Reproduce exactly the lines from the one containing "url_token : jsstring;" through the last line of the data, both ends included.

-=-=-

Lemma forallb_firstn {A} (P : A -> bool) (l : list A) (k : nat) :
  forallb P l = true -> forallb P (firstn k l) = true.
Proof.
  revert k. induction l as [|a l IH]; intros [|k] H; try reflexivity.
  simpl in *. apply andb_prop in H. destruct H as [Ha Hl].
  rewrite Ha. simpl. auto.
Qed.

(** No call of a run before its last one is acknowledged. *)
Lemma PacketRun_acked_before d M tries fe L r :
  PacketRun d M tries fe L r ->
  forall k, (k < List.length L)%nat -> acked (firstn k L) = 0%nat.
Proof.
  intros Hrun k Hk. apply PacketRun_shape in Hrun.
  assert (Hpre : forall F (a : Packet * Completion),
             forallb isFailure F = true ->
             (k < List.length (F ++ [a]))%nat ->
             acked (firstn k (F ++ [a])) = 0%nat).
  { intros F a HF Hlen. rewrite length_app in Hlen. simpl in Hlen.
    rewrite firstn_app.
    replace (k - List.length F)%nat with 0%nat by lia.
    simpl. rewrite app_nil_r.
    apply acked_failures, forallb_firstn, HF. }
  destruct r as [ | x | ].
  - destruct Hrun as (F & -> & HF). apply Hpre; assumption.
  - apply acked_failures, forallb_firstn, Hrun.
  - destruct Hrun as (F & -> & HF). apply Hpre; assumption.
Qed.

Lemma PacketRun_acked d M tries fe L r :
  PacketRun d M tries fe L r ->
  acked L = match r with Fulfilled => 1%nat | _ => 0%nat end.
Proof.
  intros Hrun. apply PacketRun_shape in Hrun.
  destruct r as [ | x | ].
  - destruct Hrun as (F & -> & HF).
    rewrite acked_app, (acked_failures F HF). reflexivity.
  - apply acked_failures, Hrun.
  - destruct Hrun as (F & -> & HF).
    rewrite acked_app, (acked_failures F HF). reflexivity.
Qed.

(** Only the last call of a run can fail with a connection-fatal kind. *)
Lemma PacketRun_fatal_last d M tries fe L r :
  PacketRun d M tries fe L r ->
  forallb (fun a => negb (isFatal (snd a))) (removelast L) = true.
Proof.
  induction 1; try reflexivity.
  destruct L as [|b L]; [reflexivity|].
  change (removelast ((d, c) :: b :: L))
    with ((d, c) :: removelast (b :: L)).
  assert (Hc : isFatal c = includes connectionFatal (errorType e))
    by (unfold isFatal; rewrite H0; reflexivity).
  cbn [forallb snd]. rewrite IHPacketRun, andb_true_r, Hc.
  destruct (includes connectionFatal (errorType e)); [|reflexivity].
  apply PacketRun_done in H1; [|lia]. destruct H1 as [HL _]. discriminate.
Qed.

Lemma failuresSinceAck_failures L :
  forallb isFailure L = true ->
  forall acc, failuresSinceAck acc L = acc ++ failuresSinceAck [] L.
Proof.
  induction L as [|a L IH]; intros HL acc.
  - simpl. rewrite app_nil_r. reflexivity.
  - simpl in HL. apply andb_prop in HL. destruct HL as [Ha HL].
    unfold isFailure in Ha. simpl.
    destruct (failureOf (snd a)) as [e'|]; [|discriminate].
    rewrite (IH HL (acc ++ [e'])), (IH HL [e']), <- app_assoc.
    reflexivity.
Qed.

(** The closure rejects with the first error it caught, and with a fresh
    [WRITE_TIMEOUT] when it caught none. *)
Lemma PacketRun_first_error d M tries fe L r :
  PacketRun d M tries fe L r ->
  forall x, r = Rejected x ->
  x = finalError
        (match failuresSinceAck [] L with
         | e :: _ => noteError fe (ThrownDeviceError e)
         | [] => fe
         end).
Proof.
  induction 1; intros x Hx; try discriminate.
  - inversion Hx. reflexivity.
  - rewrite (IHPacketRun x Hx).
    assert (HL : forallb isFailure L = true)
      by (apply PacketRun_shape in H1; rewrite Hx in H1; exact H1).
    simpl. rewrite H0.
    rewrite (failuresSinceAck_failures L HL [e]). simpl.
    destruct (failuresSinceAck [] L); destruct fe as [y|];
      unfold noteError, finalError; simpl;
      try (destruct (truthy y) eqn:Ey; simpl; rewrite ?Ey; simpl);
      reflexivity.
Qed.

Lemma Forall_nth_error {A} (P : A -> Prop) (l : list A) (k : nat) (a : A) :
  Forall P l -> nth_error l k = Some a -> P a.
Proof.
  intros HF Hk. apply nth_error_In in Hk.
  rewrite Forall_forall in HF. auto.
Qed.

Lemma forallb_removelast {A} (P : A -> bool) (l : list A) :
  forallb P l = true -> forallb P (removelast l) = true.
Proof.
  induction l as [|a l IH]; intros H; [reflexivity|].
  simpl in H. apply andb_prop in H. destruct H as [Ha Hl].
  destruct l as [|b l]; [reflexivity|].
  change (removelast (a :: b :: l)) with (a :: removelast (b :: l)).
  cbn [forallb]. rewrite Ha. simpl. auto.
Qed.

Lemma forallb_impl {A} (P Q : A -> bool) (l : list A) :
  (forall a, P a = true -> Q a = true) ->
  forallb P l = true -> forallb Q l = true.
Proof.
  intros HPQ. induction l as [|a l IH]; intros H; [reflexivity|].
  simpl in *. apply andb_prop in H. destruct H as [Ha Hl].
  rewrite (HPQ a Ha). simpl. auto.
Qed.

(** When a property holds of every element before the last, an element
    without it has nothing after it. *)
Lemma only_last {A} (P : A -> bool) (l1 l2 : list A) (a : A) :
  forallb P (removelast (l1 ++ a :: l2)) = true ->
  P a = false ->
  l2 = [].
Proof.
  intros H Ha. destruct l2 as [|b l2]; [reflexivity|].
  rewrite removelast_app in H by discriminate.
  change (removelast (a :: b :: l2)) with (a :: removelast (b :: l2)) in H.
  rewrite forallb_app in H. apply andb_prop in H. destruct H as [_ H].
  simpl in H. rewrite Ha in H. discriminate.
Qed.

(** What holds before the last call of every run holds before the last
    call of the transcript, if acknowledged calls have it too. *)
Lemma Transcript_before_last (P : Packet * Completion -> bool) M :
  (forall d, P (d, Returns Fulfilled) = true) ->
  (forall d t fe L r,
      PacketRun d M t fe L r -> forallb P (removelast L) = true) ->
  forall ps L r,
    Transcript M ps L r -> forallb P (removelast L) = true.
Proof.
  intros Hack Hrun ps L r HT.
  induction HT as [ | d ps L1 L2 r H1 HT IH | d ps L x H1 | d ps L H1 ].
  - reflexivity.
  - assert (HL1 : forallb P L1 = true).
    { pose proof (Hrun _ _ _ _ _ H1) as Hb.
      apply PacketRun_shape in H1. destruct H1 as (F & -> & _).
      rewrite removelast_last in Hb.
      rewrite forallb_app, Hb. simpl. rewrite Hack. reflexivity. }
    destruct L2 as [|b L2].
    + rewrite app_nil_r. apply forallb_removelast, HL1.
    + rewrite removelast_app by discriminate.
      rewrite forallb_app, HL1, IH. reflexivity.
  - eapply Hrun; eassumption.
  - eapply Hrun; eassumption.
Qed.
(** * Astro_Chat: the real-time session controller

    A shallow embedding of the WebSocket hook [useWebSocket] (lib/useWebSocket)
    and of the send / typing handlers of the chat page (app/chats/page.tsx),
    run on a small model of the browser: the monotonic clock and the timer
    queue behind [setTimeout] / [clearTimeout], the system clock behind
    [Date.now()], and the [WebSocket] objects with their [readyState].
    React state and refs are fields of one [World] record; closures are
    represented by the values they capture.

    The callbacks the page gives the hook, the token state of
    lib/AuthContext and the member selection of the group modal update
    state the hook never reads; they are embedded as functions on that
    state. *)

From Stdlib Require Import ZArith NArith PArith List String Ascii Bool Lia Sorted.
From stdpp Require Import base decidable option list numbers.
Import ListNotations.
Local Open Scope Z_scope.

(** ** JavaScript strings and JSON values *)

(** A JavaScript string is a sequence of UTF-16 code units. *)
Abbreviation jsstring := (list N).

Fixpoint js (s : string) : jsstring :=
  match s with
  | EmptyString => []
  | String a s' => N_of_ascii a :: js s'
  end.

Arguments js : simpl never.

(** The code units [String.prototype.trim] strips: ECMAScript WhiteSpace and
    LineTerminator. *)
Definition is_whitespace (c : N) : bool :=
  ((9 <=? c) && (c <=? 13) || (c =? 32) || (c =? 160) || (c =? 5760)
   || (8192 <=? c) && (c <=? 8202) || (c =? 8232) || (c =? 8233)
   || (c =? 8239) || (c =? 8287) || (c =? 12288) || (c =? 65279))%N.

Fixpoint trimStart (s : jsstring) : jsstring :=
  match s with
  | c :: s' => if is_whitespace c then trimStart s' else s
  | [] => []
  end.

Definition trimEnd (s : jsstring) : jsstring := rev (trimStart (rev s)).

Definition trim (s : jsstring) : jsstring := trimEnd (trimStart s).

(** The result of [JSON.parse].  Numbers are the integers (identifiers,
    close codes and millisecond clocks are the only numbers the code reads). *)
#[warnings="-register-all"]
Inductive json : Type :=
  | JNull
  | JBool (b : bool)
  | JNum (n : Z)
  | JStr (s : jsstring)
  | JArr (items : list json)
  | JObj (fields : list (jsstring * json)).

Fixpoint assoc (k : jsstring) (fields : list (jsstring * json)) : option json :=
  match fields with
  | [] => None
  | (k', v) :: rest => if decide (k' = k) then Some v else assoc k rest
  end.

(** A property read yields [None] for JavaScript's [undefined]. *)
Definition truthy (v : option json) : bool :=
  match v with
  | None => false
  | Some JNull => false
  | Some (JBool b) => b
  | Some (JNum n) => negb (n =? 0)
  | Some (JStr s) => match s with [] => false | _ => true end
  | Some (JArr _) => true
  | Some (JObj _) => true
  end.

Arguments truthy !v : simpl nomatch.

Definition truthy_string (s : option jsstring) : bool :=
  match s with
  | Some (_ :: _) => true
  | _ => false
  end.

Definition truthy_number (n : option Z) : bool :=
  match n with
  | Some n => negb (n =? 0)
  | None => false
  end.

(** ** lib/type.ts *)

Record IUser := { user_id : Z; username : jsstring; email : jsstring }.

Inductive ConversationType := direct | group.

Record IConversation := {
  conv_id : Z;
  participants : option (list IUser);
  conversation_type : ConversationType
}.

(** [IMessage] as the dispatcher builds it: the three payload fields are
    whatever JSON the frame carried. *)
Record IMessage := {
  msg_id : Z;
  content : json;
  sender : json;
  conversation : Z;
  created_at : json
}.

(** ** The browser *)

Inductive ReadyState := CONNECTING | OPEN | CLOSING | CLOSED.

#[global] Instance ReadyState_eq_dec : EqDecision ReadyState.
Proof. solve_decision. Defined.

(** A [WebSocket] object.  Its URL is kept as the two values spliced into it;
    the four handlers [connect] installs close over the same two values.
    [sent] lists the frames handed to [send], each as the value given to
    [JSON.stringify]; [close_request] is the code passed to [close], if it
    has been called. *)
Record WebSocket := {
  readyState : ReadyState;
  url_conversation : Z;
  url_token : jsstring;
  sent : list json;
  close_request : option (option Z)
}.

-=-=-

* OUTPUT:
  url_token : jsstring;
  sent : list json;
  close_request : option (option Z)
}.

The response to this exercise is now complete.